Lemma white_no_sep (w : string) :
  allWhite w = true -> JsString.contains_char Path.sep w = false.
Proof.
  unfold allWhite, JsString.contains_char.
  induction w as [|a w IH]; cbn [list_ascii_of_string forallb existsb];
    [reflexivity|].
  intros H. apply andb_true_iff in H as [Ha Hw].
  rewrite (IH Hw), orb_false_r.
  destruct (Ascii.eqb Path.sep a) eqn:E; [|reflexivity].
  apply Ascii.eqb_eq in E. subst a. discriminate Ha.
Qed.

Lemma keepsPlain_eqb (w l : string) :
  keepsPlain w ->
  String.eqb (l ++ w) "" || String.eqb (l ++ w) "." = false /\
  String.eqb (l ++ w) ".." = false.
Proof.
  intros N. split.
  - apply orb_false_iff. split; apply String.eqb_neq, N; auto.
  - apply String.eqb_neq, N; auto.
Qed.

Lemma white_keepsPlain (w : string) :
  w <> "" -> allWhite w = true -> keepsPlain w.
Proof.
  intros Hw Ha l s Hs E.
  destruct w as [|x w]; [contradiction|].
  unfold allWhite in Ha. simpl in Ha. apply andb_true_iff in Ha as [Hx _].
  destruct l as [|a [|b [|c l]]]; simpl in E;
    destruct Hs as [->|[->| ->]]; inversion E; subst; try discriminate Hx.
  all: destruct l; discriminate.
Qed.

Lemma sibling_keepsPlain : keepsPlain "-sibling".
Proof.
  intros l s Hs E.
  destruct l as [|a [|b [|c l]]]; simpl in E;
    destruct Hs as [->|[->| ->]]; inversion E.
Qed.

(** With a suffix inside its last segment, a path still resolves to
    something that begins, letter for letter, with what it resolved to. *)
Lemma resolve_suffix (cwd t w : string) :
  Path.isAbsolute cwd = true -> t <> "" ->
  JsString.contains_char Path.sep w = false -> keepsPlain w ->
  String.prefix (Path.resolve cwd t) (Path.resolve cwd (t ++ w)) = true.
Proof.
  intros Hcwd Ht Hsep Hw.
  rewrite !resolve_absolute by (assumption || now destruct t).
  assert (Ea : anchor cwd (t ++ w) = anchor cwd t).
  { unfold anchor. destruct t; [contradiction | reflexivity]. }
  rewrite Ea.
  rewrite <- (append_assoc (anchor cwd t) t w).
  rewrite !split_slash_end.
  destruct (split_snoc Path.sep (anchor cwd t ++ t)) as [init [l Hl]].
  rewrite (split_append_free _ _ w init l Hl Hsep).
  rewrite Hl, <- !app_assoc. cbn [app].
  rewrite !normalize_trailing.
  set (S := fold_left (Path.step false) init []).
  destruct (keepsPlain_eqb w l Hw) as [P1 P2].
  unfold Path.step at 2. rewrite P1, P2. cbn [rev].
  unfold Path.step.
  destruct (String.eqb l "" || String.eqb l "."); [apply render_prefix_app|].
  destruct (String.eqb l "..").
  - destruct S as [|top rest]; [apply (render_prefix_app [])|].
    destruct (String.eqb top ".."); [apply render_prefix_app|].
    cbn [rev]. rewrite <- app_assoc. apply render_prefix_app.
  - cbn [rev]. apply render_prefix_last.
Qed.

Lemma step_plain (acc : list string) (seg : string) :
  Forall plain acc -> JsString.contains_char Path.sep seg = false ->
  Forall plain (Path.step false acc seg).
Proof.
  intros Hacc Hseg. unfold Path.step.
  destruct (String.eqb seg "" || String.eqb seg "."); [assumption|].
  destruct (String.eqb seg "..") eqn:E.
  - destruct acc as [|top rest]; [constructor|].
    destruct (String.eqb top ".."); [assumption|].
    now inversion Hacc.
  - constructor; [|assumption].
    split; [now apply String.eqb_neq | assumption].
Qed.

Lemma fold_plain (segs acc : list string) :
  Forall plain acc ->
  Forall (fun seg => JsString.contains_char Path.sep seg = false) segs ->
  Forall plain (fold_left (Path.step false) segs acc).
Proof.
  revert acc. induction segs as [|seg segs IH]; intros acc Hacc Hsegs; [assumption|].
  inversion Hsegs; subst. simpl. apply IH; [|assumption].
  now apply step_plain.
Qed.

...

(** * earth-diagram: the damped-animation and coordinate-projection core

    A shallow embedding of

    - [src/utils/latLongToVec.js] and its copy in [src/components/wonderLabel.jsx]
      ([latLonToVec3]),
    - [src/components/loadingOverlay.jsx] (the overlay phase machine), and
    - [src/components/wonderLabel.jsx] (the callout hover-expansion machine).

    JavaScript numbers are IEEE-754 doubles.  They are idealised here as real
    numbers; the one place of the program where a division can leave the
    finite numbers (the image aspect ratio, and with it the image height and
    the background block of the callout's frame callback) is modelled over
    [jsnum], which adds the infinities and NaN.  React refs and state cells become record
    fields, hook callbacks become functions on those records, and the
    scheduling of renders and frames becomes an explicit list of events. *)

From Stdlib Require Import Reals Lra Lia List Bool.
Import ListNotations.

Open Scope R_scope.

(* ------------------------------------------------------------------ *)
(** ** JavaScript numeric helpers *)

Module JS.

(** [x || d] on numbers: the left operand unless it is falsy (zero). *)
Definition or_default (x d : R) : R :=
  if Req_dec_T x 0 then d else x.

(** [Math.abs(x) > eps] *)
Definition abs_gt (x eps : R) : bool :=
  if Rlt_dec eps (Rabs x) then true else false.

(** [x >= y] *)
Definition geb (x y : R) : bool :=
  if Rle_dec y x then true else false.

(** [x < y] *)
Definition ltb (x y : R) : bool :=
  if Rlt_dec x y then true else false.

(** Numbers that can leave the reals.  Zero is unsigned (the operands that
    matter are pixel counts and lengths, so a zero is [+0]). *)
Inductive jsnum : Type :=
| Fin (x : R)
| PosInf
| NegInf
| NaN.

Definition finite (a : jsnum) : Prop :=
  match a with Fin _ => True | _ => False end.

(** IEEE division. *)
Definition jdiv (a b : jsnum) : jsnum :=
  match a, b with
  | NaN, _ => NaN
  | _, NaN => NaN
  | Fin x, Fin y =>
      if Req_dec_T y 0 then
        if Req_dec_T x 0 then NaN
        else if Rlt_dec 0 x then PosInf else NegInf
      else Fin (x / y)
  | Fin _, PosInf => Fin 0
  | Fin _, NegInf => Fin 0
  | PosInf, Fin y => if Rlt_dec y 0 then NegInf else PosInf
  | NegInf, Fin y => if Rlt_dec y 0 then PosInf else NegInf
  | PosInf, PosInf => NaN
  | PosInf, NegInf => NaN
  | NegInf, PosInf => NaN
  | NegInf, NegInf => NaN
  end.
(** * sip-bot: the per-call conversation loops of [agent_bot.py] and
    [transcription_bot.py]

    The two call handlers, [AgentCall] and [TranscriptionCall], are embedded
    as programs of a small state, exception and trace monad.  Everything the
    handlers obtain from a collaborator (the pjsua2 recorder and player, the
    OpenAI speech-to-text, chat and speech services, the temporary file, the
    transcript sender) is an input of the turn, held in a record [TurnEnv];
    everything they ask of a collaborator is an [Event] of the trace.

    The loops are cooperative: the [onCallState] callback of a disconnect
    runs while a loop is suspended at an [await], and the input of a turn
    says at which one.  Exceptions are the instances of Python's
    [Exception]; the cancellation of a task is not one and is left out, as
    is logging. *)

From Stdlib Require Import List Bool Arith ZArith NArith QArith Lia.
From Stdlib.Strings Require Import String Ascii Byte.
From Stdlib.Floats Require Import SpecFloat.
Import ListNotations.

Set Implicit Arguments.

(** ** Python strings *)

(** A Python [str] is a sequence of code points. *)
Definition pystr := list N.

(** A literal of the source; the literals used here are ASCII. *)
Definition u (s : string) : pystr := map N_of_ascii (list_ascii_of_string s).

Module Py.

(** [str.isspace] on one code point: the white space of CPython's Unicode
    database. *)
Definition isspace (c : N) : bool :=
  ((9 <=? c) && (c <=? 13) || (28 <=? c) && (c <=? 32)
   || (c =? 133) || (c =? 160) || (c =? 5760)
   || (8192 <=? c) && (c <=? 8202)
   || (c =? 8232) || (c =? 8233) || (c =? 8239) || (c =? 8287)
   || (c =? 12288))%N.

> **TASK OBJECTIVE**: Leave out every line above except those from the line with "match a, b with" up to and including the line with "The two call", and copy those exactly.

> **ANSWER FOR THE TASK**:
  match a, b with
  | NaN, _ => NaN
  | _, NaN => NaN
  | Fin x, Fin y =>
      if Req_dec_T y 0 then
        if Req_dec_T x 0 then NaN
        else if Rlt_dec 0 x then PosInf else NegInf
      else Fin (x / y)
  | Fin _, PosInf => Fin 0
  | Fin _, NegInf => Fin 0
  | PosInf, Fin y => if Rlt_dec y 0 then NegInf else PosInf
  | NegInf, Fin y => if Rlt_dec y 0 then PosInf else NegInf
  | PosInf, PosInf => NaN
  | PosInf, NegInf => NaN
  | NegInf, PosInf => NaN
  | NegInf, NegInf => NaN
  end.
(** * sip-bot: the per-call conversation loops of [agent_bot.py] and
    [transcription_bot.py]

    The two call handlers, [AgentCall] and [TranscriptionCall], are embedded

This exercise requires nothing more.